__What to work on__.
For the data below, give again exactly the lines from the one containing "match master with" through the one containing "do k := lift (only_key", both ends included, and no others.

__Provided data__.
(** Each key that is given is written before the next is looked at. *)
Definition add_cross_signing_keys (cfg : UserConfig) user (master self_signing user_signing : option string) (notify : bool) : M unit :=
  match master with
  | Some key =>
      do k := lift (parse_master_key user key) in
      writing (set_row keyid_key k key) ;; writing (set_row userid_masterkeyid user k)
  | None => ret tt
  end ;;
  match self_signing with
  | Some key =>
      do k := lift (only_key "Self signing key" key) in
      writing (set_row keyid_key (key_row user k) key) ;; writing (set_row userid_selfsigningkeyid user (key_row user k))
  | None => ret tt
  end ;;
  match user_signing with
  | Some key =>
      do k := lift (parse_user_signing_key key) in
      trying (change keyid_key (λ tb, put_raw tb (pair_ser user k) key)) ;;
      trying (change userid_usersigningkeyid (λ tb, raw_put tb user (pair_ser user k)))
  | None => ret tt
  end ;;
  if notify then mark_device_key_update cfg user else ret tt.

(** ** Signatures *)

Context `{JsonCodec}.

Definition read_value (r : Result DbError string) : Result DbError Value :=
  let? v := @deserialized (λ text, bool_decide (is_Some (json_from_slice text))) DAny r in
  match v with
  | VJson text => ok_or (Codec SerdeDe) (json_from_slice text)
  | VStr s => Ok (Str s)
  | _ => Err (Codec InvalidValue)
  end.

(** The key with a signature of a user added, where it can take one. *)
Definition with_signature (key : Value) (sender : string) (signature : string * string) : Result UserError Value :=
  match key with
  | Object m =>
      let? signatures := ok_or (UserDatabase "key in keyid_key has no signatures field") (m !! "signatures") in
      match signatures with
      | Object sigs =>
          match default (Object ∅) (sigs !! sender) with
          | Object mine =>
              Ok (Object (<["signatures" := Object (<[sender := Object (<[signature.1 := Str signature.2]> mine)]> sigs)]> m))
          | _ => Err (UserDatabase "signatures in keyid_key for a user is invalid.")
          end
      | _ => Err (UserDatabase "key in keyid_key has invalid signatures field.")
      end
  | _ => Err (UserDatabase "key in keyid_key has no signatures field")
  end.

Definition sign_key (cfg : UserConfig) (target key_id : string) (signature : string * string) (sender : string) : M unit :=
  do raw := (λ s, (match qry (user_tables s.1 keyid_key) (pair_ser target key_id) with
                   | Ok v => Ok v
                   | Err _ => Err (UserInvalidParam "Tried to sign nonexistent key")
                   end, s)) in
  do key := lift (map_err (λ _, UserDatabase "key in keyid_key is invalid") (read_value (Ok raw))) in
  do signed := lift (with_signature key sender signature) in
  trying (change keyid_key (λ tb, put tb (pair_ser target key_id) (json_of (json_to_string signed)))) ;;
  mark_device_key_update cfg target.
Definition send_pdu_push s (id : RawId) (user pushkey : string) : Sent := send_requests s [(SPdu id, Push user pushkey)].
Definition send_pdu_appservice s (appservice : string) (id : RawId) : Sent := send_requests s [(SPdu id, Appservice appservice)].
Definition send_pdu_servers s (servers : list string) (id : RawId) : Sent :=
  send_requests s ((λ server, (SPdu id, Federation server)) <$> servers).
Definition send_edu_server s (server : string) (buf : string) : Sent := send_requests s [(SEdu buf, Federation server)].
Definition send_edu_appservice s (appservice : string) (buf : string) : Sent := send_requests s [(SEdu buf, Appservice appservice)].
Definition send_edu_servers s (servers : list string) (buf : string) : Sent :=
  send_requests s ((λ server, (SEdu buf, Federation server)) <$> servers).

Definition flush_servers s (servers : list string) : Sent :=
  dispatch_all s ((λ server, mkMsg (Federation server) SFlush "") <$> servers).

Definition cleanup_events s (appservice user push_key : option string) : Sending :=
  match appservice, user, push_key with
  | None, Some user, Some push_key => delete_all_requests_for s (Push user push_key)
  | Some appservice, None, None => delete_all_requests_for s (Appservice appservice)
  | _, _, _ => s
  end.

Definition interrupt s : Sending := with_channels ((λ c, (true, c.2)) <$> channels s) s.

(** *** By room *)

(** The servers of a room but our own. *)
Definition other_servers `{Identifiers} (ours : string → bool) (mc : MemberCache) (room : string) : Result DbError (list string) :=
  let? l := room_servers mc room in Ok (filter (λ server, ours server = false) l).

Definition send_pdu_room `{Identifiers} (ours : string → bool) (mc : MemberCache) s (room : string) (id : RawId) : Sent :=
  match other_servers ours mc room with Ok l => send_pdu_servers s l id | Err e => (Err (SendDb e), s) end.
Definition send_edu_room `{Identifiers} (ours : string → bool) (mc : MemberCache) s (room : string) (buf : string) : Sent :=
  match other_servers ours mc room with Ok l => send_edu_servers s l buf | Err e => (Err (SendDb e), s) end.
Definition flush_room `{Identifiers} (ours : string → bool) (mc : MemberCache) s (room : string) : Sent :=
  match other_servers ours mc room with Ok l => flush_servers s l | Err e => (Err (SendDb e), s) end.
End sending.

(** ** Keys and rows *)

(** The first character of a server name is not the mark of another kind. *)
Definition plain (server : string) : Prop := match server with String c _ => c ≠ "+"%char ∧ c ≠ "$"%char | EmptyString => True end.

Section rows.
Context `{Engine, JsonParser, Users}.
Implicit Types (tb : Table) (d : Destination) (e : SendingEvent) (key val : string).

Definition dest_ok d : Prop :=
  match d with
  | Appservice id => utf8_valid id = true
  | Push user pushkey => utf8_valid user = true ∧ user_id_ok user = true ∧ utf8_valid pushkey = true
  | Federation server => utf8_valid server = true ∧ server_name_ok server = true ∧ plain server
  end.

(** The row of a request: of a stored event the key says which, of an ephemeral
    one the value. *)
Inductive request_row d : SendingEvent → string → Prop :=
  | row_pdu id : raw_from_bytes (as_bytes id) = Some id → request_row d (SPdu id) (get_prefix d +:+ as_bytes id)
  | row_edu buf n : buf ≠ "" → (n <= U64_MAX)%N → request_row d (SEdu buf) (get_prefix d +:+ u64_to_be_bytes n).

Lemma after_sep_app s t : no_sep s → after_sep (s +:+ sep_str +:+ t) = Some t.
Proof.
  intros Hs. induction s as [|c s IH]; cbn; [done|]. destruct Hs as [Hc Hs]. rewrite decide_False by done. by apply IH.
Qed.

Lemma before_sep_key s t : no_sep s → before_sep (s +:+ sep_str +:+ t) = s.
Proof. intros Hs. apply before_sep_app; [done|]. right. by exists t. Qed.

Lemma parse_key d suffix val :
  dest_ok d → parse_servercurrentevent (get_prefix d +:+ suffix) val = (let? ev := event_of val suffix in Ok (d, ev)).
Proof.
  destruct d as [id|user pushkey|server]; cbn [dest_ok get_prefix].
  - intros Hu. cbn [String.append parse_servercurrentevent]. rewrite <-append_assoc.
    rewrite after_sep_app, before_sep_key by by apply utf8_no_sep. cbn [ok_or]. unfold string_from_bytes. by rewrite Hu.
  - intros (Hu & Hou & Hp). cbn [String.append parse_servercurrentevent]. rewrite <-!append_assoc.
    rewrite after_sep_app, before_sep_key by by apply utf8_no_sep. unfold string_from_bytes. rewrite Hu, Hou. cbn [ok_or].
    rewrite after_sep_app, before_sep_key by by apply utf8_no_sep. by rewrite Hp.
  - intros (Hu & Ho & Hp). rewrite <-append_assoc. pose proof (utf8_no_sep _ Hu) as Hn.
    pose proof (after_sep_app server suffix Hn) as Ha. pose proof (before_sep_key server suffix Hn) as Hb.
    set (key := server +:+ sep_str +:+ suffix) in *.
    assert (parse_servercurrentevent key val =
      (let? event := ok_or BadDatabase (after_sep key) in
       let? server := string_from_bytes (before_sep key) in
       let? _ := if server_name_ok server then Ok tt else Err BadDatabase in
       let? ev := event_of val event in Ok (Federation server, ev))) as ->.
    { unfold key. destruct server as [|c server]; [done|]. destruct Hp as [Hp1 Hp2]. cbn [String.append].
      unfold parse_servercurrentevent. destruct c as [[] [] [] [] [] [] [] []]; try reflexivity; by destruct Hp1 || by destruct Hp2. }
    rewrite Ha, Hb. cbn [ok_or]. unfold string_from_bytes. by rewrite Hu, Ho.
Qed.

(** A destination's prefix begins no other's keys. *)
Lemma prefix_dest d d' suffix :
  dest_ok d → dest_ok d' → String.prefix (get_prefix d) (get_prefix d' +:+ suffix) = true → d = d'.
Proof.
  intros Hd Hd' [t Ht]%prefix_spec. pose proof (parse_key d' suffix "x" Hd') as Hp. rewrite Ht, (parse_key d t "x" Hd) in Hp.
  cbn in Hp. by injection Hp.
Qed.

__Output for this exercise__.
  match master with
  | Some key =>
      do k := lift (parse_master_key user key) in
      writing (set_row keyid_key k key) ;; writing (set_row userid_masterkeyid user k)
  | None => ret tt
  end ;;
  match self_signing with
  | Some key =>
      do k := lift (only_key "Self signing key" key) in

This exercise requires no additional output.